**Aim of the exercise**
Scan the records that follow, and whenever a line has the word "PubIdle", copy it.

_ _ _

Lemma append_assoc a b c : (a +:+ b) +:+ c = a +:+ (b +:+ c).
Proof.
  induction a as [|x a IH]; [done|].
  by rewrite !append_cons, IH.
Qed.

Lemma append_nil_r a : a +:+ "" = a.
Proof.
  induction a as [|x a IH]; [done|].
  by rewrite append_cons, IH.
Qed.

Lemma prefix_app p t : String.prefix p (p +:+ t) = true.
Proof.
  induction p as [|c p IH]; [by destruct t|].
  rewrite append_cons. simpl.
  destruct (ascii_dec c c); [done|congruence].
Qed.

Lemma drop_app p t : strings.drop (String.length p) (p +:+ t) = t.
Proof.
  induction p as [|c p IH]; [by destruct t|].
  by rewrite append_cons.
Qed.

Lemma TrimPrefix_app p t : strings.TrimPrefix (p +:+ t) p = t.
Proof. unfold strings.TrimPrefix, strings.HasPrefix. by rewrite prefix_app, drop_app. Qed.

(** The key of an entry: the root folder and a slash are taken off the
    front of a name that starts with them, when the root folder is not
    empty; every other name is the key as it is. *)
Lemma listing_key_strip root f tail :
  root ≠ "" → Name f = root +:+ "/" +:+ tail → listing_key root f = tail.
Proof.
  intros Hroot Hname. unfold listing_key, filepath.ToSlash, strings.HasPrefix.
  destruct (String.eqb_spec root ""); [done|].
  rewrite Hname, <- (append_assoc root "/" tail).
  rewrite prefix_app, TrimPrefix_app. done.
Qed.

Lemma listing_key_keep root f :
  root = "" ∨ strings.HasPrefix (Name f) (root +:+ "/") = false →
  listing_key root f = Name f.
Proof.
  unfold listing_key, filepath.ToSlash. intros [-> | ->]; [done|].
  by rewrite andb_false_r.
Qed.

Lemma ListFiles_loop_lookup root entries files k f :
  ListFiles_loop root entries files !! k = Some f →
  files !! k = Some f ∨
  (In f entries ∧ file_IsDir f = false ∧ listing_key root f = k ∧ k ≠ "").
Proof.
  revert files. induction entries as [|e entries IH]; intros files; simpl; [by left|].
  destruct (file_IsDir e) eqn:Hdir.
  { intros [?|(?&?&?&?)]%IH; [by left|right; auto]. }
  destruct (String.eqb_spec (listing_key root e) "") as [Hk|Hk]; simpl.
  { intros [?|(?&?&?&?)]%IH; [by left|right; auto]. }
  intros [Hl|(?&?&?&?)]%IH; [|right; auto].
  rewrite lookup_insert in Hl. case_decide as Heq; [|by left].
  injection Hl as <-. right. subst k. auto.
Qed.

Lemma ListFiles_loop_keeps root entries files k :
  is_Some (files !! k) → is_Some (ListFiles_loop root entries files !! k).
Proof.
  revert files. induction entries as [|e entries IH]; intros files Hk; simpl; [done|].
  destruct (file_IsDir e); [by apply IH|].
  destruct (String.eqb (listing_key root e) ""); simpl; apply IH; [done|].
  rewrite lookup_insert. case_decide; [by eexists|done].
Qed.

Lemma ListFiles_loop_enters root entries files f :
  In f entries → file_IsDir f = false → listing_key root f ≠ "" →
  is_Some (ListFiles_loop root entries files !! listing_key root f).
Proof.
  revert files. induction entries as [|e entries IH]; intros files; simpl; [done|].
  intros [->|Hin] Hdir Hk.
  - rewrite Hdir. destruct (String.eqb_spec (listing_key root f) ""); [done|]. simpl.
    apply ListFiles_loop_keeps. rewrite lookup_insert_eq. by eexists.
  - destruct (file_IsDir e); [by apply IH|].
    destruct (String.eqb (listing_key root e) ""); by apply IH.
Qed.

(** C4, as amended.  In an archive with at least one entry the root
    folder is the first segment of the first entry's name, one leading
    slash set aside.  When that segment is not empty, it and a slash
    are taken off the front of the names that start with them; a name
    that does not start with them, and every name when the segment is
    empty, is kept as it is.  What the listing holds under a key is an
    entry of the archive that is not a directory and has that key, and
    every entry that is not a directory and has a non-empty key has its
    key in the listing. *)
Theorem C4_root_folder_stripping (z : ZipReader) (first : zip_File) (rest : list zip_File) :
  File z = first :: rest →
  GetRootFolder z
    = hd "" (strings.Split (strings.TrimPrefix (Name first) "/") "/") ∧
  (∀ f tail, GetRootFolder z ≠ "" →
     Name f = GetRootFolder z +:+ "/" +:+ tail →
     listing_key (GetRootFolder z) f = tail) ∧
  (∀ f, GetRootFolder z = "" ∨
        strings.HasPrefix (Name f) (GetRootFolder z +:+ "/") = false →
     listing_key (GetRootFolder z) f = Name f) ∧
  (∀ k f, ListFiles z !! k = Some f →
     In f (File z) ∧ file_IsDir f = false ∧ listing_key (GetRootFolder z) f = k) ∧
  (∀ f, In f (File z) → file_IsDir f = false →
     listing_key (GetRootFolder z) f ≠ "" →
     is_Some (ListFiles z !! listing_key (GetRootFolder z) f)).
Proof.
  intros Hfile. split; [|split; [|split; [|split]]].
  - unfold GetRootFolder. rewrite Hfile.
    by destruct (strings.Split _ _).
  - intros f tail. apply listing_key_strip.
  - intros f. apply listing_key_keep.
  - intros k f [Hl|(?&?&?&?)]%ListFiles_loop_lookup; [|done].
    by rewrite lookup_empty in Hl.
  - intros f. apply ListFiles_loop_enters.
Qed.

_ _ _

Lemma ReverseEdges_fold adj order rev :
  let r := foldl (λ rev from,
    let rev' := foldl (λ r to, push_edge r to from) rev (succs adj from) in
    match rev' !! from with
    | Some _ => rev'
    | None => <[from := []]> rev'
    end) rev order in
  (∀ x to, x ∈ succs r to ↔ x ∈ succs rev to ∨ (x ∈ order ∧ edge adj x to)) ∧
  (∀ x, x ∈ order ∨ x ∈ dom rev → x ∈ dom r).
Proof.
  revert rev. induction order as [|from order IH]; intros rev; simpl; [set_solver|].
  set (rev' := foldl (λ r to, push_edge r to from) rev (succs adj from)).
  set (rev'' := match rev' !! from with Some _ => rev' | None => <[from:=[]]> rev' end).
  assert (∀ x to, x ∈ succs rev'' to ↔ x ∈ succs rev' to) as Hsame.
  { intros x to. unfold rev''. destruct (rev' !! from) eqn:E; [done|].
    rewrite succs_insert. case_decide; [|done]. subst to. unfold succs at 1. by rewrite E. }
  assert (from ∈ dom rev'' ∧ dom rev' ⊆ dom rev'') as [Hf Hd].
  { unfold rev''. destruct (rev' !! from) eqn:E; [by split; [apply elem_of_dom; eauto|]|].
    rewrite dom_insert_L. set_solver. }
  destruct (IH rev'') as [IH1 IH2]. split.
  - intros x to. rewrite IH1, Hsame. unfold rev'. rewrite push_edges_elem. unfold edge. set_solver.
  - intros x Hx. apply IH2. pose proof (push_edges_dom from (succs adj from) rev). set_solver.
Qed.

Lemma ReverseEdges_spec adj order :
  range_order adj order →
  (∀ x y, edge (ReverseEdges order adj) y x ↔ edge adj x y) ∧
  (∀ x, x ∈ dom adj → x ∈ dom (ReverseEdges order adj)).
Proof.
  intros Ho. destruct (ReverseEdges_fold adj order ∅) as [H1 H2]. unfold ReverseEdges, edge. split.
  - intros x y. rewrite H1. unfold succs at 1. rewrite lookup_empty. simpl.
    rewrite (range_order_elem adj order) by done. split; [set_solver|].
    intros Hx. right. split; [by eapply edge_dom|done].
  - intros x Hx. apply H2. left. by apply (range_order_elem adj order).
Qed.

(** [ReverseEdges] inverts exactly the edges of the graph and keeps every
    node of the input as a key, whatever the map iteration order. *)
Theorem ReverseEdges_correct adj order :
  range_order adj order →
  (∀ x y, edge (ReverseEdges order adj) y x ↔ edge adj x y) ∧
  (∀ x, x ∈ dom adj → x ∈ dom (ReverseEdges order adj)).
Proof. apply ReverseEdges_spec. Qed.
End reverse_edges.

_ _ _

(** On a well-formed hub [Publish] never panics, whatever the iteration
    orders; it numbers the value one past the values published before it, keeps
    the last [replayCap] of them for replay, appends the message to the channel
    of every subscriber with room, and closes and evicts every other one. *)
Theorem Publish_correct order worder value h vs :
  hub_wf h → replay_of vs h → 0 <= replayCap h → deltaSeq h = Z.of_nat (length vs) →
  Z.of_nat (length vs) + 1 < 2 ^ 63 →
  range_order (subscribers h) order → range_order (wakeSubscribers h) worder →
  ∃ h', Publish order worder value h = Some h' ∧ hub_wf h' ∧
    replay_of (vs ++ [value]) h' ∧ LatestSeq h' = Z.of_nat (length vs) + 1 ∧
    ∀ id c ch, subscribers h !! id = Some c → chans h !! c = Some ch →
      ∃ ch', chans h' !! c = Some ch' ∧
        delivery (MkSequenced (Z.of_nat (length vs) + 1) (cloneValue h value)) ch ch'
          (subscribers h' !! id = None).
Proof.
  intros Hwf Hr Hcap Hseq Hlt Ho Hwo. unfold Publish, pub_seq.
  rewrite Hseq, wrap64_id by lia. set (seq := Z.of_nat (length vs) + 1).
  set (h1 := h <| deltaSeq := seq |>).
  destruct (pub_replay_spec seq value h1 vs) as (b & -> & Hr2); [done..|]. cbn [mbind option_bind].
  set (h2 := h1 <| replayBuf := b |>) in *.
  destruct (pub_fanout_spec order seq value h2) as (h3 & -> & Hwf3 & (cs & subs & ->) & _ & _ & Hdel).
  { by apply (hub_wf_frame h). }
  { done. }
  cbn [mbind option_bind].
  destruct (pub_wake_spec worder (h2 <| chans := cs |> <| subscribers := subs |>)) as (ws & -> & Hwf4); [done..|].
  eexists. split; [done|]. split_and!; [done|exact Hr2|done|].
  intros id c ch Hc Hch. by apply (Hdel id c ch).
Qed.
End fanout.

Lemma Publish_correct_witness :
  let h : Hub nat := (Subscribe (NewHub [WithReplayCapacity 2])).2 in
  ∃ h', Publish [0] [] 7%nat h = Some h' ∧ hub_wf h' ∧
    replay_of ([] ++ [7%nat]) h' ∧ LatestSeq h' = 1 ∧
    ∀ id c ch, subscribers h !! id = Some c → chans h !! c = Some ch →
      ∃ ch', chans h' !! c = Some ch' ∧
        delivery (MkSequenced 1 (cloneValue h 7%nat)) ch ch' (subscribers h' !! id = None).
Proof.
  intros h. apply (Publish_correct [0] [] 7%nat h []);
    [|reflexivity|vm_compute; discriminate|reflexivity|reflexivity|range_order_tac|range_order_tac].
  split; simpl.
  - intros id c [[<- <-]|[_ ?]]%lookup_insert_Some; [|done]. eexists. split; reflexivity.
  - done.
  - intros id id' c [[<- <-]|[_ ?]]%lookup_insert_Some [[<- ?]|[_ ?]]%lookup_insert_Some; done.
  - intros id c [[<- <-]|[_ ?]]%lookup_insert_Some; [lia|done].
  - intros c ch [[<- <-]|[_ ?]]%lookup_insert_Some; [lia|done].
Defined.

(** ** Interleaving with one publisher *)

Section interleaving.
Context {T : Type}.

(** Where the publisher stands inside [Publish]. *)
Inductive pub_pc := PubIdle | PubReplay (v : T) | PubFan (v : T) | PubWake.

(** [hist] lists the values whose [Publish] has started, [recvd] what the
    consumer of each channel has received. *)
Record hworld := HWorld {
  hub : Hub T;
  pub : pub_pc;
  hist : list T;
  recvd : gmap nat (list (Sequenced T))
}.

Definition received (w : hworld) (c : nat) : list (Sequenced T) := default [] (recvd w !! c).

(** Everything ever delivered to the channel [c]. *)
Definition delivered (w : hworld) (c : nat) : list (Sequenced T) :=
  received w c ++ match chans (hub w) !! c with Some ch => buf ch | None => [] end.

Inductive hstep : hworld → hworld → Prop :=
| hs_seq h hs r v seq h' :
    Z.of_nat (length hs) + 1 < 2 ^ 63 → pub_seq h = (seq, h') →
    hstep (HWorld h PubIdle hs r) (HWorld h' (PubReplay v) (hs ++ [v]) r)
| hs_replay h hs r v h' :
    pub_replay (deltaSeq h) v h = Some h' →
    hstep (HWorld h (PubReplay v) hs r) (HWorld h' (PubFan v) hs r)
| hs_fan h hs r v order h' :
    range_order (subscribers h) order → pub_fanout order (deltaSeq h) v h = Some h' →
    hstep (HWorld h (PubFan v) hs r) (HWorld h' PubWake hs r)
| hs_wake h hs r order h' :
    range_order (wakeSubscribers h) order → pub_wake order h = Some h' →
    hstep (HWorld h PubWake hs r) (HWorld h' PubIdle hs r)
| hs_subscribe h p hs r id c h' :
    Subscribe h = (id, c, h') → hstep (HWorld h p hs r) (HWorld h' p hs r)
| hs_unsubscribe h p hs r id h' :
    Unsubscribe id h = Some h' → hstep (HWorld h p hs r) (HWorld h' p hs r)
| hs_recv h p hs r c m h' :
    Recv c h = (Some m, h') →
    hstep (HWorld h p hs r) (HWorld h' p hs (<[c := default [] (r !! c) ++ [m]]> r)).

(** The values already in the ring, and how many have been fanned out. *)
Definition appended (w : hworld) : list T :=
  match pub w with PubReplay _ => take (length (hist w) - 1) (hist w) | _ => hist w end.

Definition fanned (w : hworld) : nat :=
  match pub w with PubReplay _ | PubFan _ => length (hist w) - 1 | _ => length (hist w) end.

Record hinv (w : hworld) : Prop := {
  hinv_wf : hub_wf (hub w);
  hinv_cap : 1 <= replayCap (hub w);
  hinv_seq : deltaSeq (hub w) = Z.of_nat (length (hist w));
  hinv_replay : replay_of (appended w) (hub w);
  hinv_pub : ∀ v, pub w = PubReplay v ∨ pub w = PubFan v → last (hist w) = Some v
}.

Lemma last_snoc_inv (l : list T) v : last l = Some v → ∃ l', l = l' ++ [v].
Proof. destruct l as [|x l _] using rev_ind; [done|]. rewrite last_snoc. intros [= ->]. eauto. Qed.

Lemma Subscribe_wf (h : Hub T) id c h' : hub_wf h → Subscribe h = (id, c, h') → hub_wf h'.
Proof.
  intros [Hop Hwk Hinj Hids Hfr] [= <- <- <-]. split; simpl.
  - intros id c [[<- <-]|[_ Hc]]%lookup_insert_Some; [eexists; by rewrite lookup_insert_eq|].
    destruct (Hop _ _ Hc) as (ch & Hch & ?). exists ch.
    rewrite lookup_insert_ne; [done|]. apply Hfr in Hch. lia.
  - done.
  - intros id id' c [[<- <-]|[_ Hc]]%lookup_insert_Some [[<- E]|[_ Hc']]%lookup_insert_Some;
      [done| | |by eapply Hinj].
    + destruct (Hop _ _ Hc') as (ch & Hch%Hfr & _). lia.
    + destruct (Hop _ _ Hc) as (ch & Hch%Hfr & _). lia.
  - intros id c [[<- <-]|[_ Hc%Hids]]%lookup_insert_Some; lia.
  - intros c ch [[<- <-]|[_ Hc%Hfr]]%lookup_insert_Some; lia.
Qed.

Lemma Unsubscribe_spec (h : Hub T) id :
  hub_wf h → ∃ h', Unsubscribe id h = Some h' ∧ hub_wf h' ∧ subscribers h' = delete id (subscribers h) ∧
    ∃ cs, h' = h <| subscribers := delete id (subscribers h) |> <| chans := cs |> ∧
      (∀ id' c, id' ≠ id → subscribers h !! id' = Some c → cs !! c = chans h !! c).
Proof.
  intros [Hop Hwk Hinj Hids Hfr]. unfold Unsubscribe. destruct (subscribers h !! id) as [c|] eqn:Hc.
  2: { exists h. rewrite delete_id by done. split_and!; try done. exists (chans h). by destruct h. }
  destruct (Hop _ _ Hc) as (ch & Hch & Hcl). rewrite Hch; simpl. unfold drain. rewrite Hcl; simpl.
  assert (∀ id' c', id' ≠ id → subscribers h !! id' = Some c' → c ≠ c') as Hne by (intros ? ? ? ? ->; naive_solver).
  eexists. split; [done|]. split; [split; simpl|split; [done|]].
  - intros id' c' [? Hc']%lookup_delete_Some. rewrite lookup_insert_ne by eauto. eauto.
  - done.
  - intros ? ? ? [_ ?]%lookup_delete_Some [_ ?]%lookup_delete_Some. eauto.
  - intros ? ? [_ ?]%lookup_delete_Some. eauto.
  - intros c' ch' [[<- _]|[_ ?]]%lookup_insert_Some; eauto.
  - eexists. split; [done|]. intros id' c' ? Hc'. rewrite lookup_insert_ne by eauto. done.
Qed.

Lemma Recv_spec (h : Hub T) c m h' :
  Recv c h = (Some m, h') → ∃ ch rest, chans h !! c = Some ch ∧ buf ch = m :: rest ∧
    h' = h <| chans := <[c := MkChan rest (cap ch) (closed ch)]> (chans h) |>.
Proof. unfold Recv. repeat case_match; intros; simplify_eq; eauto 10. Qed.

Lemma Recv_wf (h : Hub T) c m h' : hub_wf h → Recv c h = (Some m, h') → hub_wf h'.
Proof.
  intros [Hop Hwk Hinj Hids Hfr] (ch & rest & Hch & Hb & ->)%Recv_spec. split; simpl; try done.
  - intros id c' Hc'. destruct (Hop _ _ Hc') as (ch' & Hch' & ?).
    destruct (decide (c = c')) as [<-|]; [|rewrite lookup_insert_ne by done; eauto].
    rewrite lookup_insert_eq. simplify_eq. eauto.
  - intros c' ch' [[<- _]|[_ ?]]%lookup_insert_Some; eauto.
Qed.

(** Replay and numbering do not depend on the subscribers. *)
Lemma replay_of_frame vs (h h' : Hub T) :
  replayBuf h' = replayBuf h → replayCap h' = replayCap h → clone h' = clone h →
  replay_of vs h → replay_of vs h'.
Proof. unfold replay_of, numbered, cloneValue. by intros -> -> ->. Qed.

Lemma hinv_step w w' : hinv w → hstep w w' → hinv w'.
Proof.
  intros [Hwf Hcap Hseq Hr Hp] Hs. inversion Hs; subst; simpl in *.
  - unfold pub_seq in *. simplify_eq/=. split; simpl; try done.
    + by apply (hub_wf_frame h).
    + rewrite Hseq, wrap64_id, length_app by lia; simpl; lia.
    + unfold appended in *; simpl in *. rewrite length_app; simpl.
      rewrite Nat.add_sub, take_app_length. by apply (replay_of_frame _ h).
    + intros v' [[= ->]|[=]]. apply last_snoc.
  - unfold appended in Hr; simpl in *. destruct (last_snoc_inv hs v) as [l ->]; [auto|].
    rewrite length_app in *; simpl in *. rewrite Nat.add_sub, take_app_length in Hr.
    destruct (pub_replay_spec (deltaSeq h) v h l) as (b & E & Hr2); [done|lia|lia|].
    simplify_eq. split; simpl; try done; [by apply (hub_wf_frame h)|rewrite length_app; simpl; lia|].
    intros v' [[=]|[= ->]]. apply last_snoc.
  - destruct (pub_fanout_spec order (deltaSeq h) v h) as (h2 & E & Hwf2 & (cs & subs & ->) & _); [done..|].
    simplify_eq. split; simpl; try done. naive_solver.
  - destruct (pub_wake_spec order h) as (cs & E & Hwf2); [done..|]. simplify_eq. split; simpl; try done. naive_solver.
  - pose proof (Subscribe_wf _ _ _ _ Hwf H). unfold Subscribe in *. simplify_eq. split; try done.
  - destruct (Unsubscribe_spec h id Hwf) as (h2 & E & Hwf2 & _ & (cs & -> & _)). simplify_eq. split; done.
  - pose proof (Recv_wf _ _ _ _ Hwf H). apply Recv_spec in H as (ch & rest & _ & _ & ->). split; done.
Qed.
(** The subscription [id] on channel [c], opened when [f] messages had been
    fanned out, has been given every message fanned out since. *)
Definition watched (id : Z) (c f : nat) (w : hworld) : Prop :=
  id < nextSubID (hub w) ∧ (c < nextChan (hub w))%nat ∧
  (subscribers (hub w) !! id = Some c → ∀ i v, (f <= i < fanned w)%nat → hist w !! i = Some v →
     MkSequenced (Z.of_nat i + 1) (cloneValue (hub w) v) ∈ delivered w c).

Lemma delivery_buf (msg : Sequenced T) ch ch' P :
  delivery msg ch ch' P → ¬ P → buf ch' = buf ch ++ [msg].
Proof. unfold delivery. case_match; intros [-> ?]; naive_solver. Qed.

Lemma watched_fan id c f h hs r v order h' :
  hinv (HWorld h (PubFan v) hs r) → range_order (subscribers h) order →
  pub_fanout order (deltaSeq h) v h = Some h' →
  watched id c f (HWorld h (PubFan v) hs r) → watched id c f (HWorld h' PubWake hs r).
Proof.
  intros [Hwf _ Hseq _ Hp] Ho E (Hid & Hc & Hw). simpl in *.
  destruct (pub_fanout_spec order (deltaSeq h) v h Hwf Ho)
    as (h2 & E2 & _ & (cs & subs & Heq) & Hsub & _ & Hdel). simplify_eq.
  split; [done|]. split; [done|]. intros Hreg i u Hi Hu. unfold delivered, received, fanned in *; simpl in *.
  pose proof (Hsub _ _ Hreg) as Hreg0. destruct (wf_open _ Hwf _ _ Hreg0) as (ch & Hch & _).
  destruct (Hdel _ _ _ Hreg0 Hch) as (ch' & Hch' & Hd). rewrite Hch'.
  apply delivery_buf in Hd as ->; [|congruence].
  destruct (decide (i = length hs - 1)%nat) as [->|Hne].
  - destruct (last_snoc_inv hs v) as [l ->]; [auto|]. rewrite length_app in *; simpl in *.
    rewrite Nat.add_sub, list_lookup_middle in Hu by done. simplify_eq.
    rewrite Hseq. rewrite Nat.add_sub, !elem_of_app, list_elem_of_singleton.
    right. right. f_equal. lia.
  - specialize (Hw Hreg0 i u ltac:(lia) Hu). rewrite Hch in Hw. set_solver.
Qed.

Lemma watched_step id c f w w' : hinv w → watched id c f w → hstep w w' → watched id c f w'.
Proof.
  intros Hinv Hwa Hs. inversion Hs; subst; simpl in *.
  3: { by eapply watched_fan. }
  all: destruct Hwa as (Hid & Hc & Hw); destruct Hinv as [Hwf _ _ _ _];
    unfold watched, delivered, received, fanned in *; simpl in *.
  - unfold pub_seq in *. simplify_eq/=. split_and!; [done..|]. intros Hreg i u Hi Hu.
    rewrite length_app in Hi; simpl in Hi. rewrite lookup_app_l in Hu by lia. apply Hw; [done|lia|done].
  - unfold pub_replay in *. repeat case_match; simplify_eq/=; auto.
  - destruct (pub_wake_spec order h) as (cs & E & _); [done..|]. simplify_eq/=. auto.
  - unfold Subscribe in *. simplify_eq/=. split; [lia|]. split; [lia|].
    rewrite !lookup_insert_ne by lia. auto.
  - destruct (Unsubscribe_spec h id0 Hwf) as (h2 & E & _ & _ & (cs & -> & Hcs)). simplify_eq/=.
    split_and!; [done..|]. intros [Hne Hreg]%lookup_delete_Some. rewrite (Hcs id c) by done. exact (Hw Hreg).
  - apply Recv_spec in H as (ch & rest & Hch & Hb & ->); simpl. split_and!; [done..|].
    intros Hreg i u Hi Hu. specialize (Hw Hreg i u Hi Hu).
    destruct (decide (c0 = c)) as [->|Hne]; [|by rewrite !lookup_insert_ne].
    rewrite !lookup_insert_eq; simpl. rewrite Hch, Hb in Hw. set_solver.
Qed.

_ _ _

**Worked solution**
Inductive pub_pc := PubIdle | PubReplay (v : T) | PubFan (v : T) | PubWake.
    hstep (HWorld h PubIdle hs r) (HWorld h' (PubReplay v) (hs ++ [v]) r)
    hstep (HWorld h PubWake hs r) (HWorld h' PubIdle hs r)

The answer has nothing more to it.